** Opening AVAILABLE DATA block **
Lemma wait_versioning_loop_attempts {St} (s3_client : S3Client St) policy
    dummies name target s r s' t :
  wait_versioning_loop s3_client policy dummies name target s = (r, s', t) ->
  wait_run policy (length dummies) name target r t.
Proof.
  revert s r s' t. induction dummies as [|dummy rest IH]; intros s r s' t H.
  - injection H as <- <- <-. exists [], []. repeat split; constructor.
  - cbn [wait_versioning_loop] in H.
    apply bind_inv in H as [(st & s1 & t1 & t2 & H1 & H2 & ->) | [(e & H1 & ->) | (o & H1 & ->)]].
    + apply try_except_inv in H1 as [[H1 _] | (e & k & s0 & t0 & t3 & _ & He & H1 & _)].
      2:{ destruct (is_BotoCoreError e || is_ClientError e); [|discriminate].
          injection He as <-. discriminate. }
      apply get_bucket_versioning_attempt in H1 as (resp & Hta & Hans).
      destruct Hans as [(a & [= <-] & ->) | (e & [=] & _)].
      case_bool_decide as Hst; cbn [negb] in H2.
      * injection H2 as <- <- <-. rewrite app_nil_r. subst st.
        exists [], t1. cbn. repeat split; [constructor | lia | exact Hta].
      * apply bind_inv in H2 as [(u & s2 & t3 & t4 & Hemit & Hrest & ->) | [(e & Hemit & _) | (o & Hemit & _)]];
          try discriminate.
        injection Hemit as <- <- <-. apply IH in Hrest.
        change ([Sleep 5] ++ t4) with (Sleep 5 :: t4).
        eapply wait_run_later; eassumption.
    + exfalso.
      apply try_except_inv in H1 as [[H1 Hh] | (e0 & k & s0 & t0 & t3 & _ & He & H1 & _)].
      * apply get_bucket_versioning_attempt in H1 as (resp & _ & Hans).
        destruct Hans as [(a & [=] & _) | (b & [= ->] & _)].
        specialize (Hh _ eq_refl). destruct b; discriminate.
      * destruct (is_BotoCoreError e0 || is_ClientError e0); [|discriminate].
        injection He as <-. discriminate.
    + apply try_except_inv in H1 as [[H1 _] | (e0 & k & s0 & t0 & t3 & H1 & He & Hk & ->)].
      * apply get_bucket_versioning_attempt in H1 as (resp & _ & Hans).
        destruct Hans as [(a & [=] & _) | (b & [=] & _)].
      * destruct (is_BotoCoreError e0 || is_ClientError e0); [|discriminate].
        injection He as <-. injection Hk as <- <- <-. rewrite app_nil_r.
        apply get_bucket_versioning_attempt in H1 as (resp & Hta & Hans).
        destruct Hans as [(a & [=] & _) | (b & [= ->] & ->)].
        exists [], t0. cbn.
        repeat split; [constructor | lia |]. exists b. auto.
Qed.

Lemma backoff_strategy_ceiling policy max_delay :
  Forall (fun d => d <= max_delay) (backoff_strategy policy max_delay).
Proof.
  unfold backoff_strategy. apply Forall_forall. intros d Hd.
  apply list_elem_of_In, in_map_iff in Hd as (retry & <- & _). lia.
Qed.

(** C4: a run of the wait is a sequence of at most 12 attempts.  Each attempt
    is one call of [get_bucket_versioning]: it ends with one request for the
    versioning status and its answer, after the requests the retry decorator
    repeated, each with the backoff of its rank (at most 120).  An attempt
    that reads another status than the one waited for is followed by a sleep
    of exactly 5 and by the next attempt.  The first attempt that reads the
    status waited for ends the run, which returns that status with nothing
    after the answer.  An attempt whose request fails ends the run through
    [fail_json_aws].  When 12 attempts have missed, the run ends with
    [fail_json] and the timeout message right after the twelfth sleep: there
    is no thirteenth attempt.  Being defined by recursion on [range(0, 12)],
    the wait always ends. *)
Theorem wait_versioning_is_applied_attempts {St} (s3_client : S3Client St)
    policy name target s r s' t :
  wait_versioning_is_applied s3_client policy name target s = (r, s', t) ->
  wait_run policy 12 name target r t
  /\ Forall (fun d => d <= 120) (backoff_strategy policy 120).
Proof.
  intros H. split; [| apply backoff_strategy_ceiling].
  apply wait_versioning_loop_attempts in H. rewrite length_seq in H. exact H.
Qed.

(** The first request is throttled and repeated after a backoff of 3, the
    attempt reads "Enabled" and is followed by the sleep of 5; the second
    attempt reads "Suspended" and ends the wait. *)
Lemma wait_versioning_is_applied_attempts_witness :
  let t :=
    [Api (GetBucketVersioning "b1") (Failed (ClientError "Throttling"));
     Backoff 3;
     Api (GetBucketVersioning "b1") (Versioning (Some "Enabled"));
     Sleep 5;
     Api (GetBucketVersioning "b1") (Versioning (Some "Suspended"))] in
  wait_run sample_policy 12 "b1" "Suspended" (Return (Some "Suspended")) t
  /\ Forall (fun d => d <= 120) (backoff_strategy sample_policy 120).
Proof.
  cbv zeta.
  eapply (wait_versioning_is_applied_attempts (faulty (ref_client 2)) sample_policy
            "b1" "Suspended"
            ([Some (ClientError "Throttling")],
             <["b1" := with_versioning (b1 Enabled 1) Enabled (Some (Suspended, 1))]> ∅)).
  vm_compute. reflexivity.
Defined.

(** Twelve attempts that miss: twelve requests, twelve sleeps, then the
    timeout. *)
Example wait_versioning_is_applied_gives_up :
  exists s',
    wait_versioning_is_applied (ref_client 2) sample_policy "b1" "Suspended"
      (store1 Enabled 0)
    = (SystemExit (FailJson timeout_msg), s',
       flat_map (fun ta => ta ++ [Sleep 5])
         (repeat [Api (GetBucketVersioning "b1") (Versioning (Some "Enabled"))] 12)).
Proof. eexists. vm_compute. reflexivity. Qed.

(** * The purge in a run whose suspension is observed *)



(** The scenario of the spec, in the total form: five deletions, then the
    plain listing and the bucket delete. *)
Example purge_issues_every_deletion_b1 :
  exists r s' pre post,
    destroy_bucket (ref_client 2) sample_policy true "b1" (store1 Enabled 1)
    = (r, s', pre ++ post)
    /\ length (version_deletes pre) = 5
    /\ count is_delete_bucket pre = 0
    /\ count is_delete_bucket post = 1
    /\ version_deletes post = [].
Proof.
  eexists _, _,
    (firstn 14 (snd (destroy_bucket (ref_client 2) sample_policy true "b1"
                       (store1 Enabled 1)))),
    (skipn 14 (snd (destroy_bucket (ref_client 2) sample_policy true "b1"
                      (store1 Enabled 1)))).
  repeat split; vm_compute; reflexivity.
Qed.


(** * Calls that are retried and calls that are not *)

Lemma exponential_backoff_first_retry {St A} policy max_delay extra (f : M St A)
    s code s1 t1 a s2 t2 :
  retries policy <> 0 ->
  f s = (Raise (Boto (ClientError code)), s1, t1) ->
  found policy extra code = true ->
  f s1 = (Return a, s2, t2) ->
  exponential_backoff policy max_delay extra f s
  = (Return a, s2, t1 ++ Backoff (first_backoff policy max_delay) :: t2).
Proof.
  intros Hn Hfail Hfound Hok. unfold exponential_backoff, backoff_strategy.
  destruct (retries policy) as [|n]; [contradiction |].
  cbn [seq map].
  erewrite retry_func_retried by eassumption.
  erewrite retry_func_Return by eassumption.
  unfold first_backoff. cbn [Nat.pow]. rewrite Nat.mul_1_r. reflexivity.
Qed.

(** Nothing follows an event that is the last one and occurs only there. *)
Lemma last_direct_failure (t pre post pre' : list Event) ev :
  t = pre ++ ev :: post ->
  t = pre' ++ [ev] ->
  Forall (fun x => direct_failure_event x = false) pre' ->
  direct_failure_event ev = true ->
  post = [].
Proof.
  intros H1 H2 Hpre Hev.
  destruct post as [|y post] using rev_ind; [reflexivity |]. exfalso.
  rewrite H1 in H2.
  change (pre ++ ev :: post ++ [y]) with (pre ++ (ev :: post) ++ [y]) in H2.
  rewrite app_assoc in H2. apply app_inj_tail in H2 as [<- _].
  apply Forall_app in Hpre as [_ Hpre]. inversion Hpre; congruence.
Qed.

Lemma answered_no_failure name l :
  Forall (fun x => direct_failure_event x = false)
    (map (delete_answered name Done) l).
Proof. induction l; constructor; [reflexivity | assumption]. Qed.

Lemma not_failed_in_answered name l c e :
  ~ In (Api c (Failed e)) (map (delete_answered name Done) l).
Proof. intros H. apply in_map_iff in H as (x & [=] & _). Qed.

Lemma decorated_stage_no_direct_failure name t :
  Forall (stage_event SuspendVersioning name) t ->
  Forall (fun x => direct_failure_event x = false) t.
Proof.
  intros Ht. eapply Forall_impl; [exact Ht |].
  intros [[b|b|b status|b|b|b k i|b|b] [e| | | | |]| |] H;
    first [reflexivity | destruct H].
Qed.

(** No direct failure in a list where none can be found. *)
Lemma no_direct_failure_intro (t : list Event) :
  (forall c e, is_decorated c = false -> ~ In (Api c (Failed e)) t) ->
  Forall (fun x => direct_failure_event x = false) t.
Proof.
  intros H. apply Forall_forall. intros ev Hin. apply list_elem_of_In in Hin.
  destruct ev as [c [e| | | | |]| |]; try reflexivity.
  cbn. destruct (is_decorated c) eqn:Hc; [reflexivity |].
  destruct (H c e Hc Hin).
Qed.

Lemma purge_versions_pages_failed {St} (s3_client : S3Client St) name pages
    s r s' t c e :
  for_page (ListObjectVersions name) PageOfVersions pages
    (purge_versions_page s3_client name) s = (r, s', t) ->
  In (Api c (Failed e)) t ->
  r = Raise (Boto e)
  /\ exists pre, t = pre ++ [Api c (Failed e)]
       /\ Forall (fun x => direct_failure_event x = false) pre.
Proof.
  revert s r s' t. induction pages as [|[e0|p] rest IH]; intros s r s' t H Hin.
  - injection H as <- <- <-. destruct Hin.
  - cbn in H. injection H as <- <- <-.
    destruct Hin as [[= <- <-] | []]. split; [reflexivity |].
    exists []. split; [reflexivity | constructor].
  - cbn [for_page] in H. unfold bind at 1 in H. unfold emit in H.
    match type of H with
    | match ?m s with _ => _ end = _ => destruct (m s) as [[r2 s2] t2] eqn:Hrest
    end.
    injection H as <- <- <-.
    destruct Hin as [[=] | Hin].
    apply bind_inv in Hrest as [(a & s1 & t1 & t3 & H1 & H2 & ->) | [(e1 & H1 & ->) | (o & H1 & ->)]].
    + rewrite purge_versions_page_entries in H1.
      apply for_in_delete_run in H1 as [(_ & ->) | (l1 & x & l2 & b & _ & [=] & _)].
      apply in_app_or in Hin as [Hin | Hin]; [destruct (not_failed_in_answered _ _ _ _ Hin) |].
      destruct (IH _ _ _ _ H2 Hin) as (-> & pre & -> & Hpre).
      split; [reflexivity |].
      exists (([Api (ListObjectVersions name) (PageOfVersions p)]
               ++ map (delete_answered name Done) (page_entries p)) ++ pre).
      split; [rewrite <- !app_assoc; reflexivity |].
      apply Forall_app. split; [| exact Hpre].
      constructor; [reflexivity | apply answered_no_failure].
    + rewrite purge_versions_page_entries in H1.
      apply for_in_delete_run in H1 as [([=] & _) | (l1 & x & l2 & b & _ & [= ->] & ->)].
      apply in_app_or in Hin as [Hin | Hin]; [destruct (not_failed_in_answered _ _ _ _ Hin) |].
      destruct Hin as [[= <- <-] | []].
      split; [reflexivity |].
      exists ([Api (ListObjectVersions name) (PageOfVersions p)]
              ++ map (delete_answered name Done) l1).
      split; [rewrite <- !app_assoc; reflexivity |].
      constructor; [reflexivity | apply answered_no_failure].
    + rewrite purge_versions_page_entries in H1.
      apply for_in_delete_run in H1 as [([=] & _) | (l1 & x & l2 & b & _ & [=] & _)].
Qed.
** Closing AVAILABLE DATA block **
WORK REQUEST — Beginning at the first line of the records, give again each line exactly as written, ending with the line that contains "- cbn [wait_versioning_loop] in H.".

RESPONSE —
Lemma wait_versioning_loop_attempts {St} (s3_client : S3Client St) policy
    dummies name target s r s' t :
  wait_versioning_loop s3_client policy dummies name target s = (r, s', t) ->
  wait_run policy (length dummies) name target r t.
Proof.
  revert s r s' t. induction dummies as [|dummy rest IH]; intros s r s' t H.
  - injection H as <- <- <-. exists [], []. repeat split; constructor.
  - cbn [wait_versioning_loop] in H.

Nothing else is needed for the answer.